With the year’s big consumer-tech event, the Consumer Electronics Show, now finished up in Las Vegas, I wanted to focus on enterprise-tech—specifically, trends to watch this this year.

A year ago, did something similar and offered seven trends to watch in enterprise-IT for 2016. These related to unicorns (the stock-market, not the animal kind), fast-moving corporate data and StarWars-type technologies that could help companies combat cyber-attacks.

My track record wasn’t bad: Many “unicorn” tech companies did lose their luster; some huge software companies, like Microsoft and LinkedIn, felt the urge to merge; and open-source software is indeed starting to become the standard for enterprise infrastructure used by large organizations. Flush with my (limited) prognostication success, I’m back with some thoughts about where enterprise, B2B tech could go in 2017.

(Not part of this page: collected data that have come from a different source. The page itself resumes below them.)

(* ===== verification/Timed.v ===== *)
(** * Tasks in time

    Every loop of the program has a branch [sleep(TRAFFIC_WAIT_TIMEOUT)] in its [select!]; the sleep
    starts anew in every round.  The other files let that branch be picked at any round; this one
    adds a clock.  [Timed] turns a system of loops into one in which an idle branch waits for its
    time, and time does not pass beyond the moment an idle branch is due, which is then taken or
    overtaken by another branch.  A timed run is a run, so what the other files prove of runs holds
    for timed ones.  A loop that carries traffic within every timeout is kept ([busy_loop_is_kept]),
    one that makes no round for longer is over ([quiet_run_is_short]). *)

From S2P Require Import Prelude.
Local Open Scope Z_scope.

(** A system of loops: its steps, the loops that are at their [select!], the loop that a step takes
    once round, and whether the step is the branch of the sleep. *)
Class Timers (S L K : Type) : Type := {
  tm_step : S -> L -> option S;
  tm_loops : S -> list K;
  tm_round : S -> L -> option K;
  tm_idle : L -> bool
}.

Section Timed.
Context {S L K : Type} `{EqDecision K} `{Timers S L K} (timeout : Z).

(** [td_since]: when the current round of a loop began. *)
Record timed : Type := mkTimed {
  td_state : S;
  td_now : Z;
  td_since : K -> Z
}.

Inductive timed_label : Type :=
| Elapse (d : Z)
| Act (l : L).

(** The sleep of a loop is over. *)
Definition ripe (t : timed) (k : K) : bool := timeout <=? td_now t - td_since t k.

(** A round begins now for the loop that made one, and for one that was not at its [select!]. *)
Definition restart (t : timed) (l : L) (k : K) : Z :=
  if bool_decide (tm_round (td_state t) l = Some k) || negb (bool_decide (k ∈ tm_loops (td_state t)))
  then td_now t else td_since t k.

Definition timed_step (t : timed) (lbl : timed_label) : option timed :=
  match lbl with
  | Elapse d =>
      if (0 <? d) && forallb (fun k => td_now t + d - td_since t k <=? timeout) (tm_loops (td_state t))
      then Some (mkTimed (td_state t) (td_now t + d) (td_since t)) else None
  | Act l =>
      if match tm_round (td_state t) l with Some k => negb (tm_idle l) || ripe t k | None => true end then
        match tm_step (td_state t) l with
        | Some s => Some (mkTimed s (td_now t) (restart t l))
        | None => None
        end
      else None
  end.

(** The steps of a timed run, and the time it takes. *)
Definition acts (lbls : list timed_label) : list L :=
  omap (fun lbl => match lbl with Act l => Some l | Elapse _ => None end) lbls.

Fixpoint elapsed (lbls : list timed_label) : Z :=
  match lbls with
  | [] => 0
  | Elapse d :: lbls => d + elapsed lbls
  | Act _ :: lbls => elapsed lbls
  end.

(** The system at time 0. *)
Definition timed_init (s : S) : timed := mkTimed s 0 (fun _ => 0).

(** ** Runs *)

(** No loop waits longer than the timeout. *)
Definition timed_ok (t : timed) : Prop :=
  forall k, td_since t k <= td_now t /\ (k ∈ tm_loops (td_state t) -> td_now t - td_since t k <= timeout).

Lemma timed_init_ok s : 0 <= timeout -> timed_ok (timed_init s).
Proof. intros Ht k. cbn. lia. Qed.

Lemma timed_step_ok t lbl t' : 0 <= timeout -> timed_ok t -> timed_step t lbl = Some t' -> timed_ok t'.
Proof.
  intros Ht Hok Hs k. destruct (Hok k) as [Hle Hlt]. destruct lbl as [d|l]; cbn in Hs.
  - destruct (0 <? d) eqn:Ed; [|done]. destruct (forallb _ _) eqn:Ef; [|done]. simplify_eq/=.
    rewrite forallb_forall in Ef. split; [lia|]. intros Hin%list_elem_of_In%Ef. lia.
  - destruct (match tm_round _ l with Some _ => _ | None => _ end); [|done].
    destruct (tm_step _ l) as [s|]; [|done]. simplify_eq/=. unfold restart.
    destruct (bool_decide (tm_round _ l = Some k)); cbn; [lia|]. case_bool_decide; cbn; [|lia].
    split; [done|]. by intros _; apply Hlt.
Qed.

Lemma timed_run_ok lbls t t' :
  0 <= timeout -> timed_ok t -> run timed_step t lbls = Some t' -> timed_ok t'.
Proof.
  intros Ht. revert t. induction lbls as [|lbl lbls IH]; intros t Hok; cbn; [by intros [= <-]|].
  destruct (timed_step t lbl) as [t1|] eqn:E; [|done]. apply IH. by eapply timed_step_ok.
Qed.

(** A timed run is a run. *)
Lemma timed_run_erases lbls t t' :
  run timed_step t lbls = Some t' -> run tm_step (td_state t) (acts lbls) = Some (td_state t').
Proof.
  revert t. induction lbls as [|[d|l] lbls IH]; intros t; cbn; [by intros [= <-]|..].
  - destruct (_ && _); [|done]. apply (IH (mkTimed _ _ _)).
  - destruct (match tm_round _ l with Some _ => _ | None => _ end); [|done].
    destruct (tm_step _ l) as [s|]; [|done]. apply (IH (mkTimed _ _ _)).
Qed.

Lemma timed_run_now lbls t t' : run timed_step t lbls = Some t' -> td_now t' = td_now t + elapsed lbls.
Proof.
  revert t. induction lbls as [|[d|l] lbls IH]; intros t; cbn; [intros [= <-]; lia|..].
  - destruct (_ && _); [|done]. intros Hr%IH. cbn in Hr. lia.
  - destruct (match tm_round _ l with Some _ => _ | None => _ end); [|done].
    destruct (tm_step _ l) as [s|]; [|done]. intros Hr%IH. done.
Qed.

(** ** Loops that are kept busy *)

(** What the run of a loop [k] is for: the steps that carry its traffic, said of what the system did
    and not of rounds, and whether traffic waits for the loop to take note of it. *)
Class Flow : Type := {
  fl_carries : K -> S -> L -> S -> bool;
  fl_due : K -> S -> bool
}.

Section Busy.
Context `{Flow} (k : K).

(** A step that keeps [k] busy: with the time of its last traffic, or of its start.  While [k] is at
    its [select!], time passes neither for as long as the timeout without traffic, nor while traffic
    waits for [k]: handlers take no time. *)
Definition busy_step (b : timed * Z) (lbl : timed_label) : option (timed * Z) :=
  let (t, last) := b in
  let at_select := bool_decide (k ∈ tm_loops (td_state t)) in
  match timed_step t lbl with
  | None => None
  | Some t' =>
      match lbl with
      | Elapse _ =>
          if at_select && (fl_due k (td_state t) || (last + timeout <=? td_now t')) then None
          else Some (t', last)
      | Act l =>
          Some (t', if negb at_select || fl_carries k (td_state t) l (td_state t') then td_now t'
                    else last)
      end
  end.

(** The loop has seen its last traffic, or is about to, and its sleep is not over. *)
Definition busy_ok (b : timed * Z) : Prop :=
  let (t, last) := b in
  k ∈ tm_loops (td_state t) ->
  last <= td_now t < last + timeout /\ td_now t < td_since t k + timeout /\
  (fl_due k (td_state t) = false -> last <= td_since t k).

Context (P : S -> Prop) (Htimeout : 0 < timeout).
Context (Hinv : forall s l s', P s -> tm_step s l = Some s' -> P s').
Context (Hseen : forall s l s', P s -> tm_step s l = Some s' -> k ∈ tm_loops s -> k ∈ tm_loops s' ->
  fl_carries k s l s' = true -> tm_round s l = Some k \/ fl_due k s' = true).
Context (Hwaits : forall s l s', P s -> tm_step s l = Some s' -> k ∈ tm_loops s -> k ∈ tm_loops s' ->
  tm_round s l <> Some k -> fl_due k s = true -> fl_due k s' = true).

Lemma busy_step_ok b lbl b' :
  P (td_state b.1) -> busy_ok b -> busy_step b lbl = Some b' -> P (td_state b'.1) /\ busy_ok b'.
Proof.
  destruct b as [t last]. cbn [fst]. intros HP Hok Hs. destruct lbl as [d|l]; cbn in Hs.
  - destruct ((0 <? d) && _) eqn:Ed; [|done]. destruct (_ && _) eqn:Eb in Hs; [done|]. simplify_eq/=.
    apply andb_true_iff in Ed as [Hd _]. split; [done|]. intros Hk. cbn in *. rewrite bool_decide_eq_true_2 in Eb by done.
    cbn in Eb. apply orb_false_iff in Eb as [Hdue Hlast]. destruct (Hok Hk) as (Hl & _ & Hs).
    specialize (Hs Hdue). split_and!; [lia..|]. by intros _.
  - destruct (match tm_round _ l with Some _ => _ | None => _ end); [|done].
    destruct (tm_step _ l) as [s|] eqn:Es; [|done]. simplify_eq/=. split; [by eapply Hinv|].
    intros Hk. cbn in *. unfold restart. case_bool_decide as Hat; cbn; [|rewrite orb_true_r; cbn; lia].
    rewrite orb_false_r. destruct (Hok Hat) as (Hl & Hs & Hd).
    pose proof (Hseen _ _ _ HP Es Hat Hk) as Hsee. pose proof (Hwaits _ _ _ HP Es Hat Hk) as Hw.
    case_bool_decide as Hround; [destruct (fl_carries _ _ _ _); lia|].
    destruct (fl_carries _ _ _ _); (split_and!; [lia..|]); intros Hdue.
    + destruct (Hsee eq_refl); congruence.
    + apply Hd. destruct (fl_due k (td_state t)); [|done]. specialize (Hw Hround eq_refl). congruence.
Qed.

(** A loop that is kept busy does not take the branch of its sleep. *)
Lemma busy_loop_is_kept b lbls b' l :
  P (td_state b.1) -> busy_ok b -> run busy_step b lbls = Some b' ->
  k ∈ tm_loops (td_state b'.1) -> tm_round (td_state b'.1) l = Some k -> tm_idle l = true ->
  timed_step b'.1 (Act l) = None.
Proof.
  intros HP Hok Hr Hk Hround Hidle.
  assert (busy_ok b') as Hok'.
  { revert b HP Hok Hr. induction lbls as [|lbl lbls IH]; intros b HP Hok; cbn [run]; [by intros [= <-]|].
    destruct (busy_step b lbl) as [b1|] eqn:E; [|done].
    destruct (busy_step_ok _ _ _ HP Hok E) as [HP1 Hok1]. by apply IH. }
  destruct b' as [t last]. cbn in *. rewrite Hround, Hidle. cbn. unfold ripe.
  destruct (timeout <=? td_now t - td_since t k) eqn:E; [|done]. destruct (Hok' Hk) as (_ & Hlt & _). lia.
Qed.
End Busy.

(** ** Loops without a round *)

(** A step that is not a round of [k], unless it is the branch of its sleep. *)
Definition quiet_step (k : K) (t : timed) (lbl : timed_label) : option timed :=
  match lbl with
  | Act l => if bool_decide (tm_round (td_state t) l = Some k) && negb (tm_idle l) then None else timed_step t lbl
  | Elapse _ => timed_step t lbl
  end.

Lemma quiet_step_timed k t lbl t' : quiet_step k t lbl = Some t' -> timed_step t lbl = Some t'.
Proof. destruct lbl; cbn [quiet_step]; [done|]. by destruct (_ && _). Qed.

Lemma quiet_run_timed k lbls t t' : run (quiet_step k) t lbls = Some t' -> run timed_step t lbls = Some t'.
Proof.
  revert t. induction lbls as [|lbl lbls IH]; intros t; cbn [run]; [done|].
  destruct (quiet_step k t lbl) as [t1|] eqn:E; [|done]. apply quiet_step_timed in E as ->. apply IH.
Qed.

(** A loop that is still at its [select!] after a run with no round of it but the sleep's waited
    through the whole run, so the run was no longer than the timeout.  [P] says that [k] was started,
    and so is not started again; the branch of its sleep ends it. *)
Lemma quiet_run_is_short (P : S -> Prop) k t0 lbls t :
  (forall s l s', P s -> tm_step s l = Some s' -> P s' /\ (k ∈ tm_loops s' -> k ∈ tm_loops s)) ->
  (forall s l s', tm_step s l = Some s' -> tm_round s l = Some k -> tm_idle l = true ->
     k ∉ tm_loops s') ->
  0 <= timeout -> timed_ok t0 -> P (td_state t0) -> run (quiet_step k) t0 lbls = Some t ->
  k ∈ tm_loops (td_state t) -> elapsed lbls <= timeout.
Proof.
  intros Hstay Hend Ht Hok HP Hr Hk.
  assert (k ∈ tm_loops (td_state t0) /\ td_since t k = td_since t0 k) as [Hk0 Heq].
  { clear Hok. revert t0 HP Hr. induction lbls as [|lbl lbls IH]; intros t0 HP; cbn [run].
    { by intros [= <-]. }
    destruct (quiet_step k t0 lbl) as [t1|] eqn:E; [|done]. intros Hr. destruct lbl as [d|l].
    - cbn in E. destruct (_ && _); [|done]. simplify_eq. by apply (IH (mkTimed (td_state t0) (td_now t0 + d) (td_since t0))).
    - cbn [quiet_step] in E. destruct (_ && _) eqn:Hq; [done|]. cbn in E.
      destruct (match tm_round _ l with Some _ => _ | None => _ end); [|done].
      destruct (tm_step _ l) as [s|] eqn:Es; [|done]. simplify_eq.
      destruct (Hstay _ _ _ HP Es) as [HP' Hback].
      destruct (IH (mkTimed s (td_now t0) (restart t0 l)) HP' Hr) as [Hk1 Hs]. cbn in Hk1, Hs.
      split; [by apply Hback|]. rewrite Hs. unfold restart.
      rewrite (bool_decide_eq_true_2 (k ∈ _)), orb_false_r by auto. case_bool_decide as Hround; [|done].
      destruct (tm_idle l) eqn:Hi; [|done]. by eapply Hend in Es. }
  apply quiet_run_timed in Hr. pose proof (timed_run_now _ _ _ Hr) as Hnow.
  destruct (timed_run_ok _ _ _ Ht Hok Hr k) as [_ Hw], (Hok k) as [Hle _]. specialize (Hw Hk). lia.
Qed.

(** Time passes until some sleep is over. *)
Lemma time_passes t :
  timed_ok t ->
  is_Some (timed_step t (Elapse 1)) \/ exists k, k ∈ tm_loops (td_state t) /\ ripe t k = true.
Proof.
  intros Hok. cbn. destruct (forallb _ _) eqn:Ef; [left; eauto|right].
  apply not_true_iff_false in Ef. rewrite forallb_forall in Ef.
  destruct (decide (Exists (fun k => ripe t k = true) (tm_loops (td_state t)))) as [Hex|Hno].
  - apply Exists_exists in Hex as (k & Hin & Hr). eauto.
  - exfalso. apply Ef. intros k Hin%list_elem_of_In.
    assert (Hr : ripe t k <> true) by (intros Hr; apply Hno, Exists_exists; eauto).
    unfold ripe in Hr. lia.
Qed.
End Timed.

Arguments Flow : clear implicits.
Arguments timed : clear implicits.
Arguments timed_label : clear implicits.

Cloud computing moves from the “core” into the “fog.”

Amazon’s meteoric ascent to the top of the hot cloud-computing market was driven by its ability to cheaply and effectively move core IT functions—including basic computing, networking and storage—out of company datacenters into the public “cloud”. With cloud computing, customers pay as they go for computing power, much as homeowners pay utilities for the electricity they consume each month. In 2017, however, I predict we’ll see the rise of “fog”, or “edge” computing, through which data thrown off by billions of smart, Web-enabled devices at the edge of computer networks (where they actually touch people) drives interesting applications. Think of self-driving Teslas, Nest-controlled smart homes, or robots powering smart manufacturing and oil-drilling. The migration of $300 billion in datacenter spend to the core cloud is clearly a big deal, but the emergence of edge clouds driving new revenues in industries previously untouched by advanced cloud technologies may be a significantly larger opportunity, and I expect to see early signs of this in 2017.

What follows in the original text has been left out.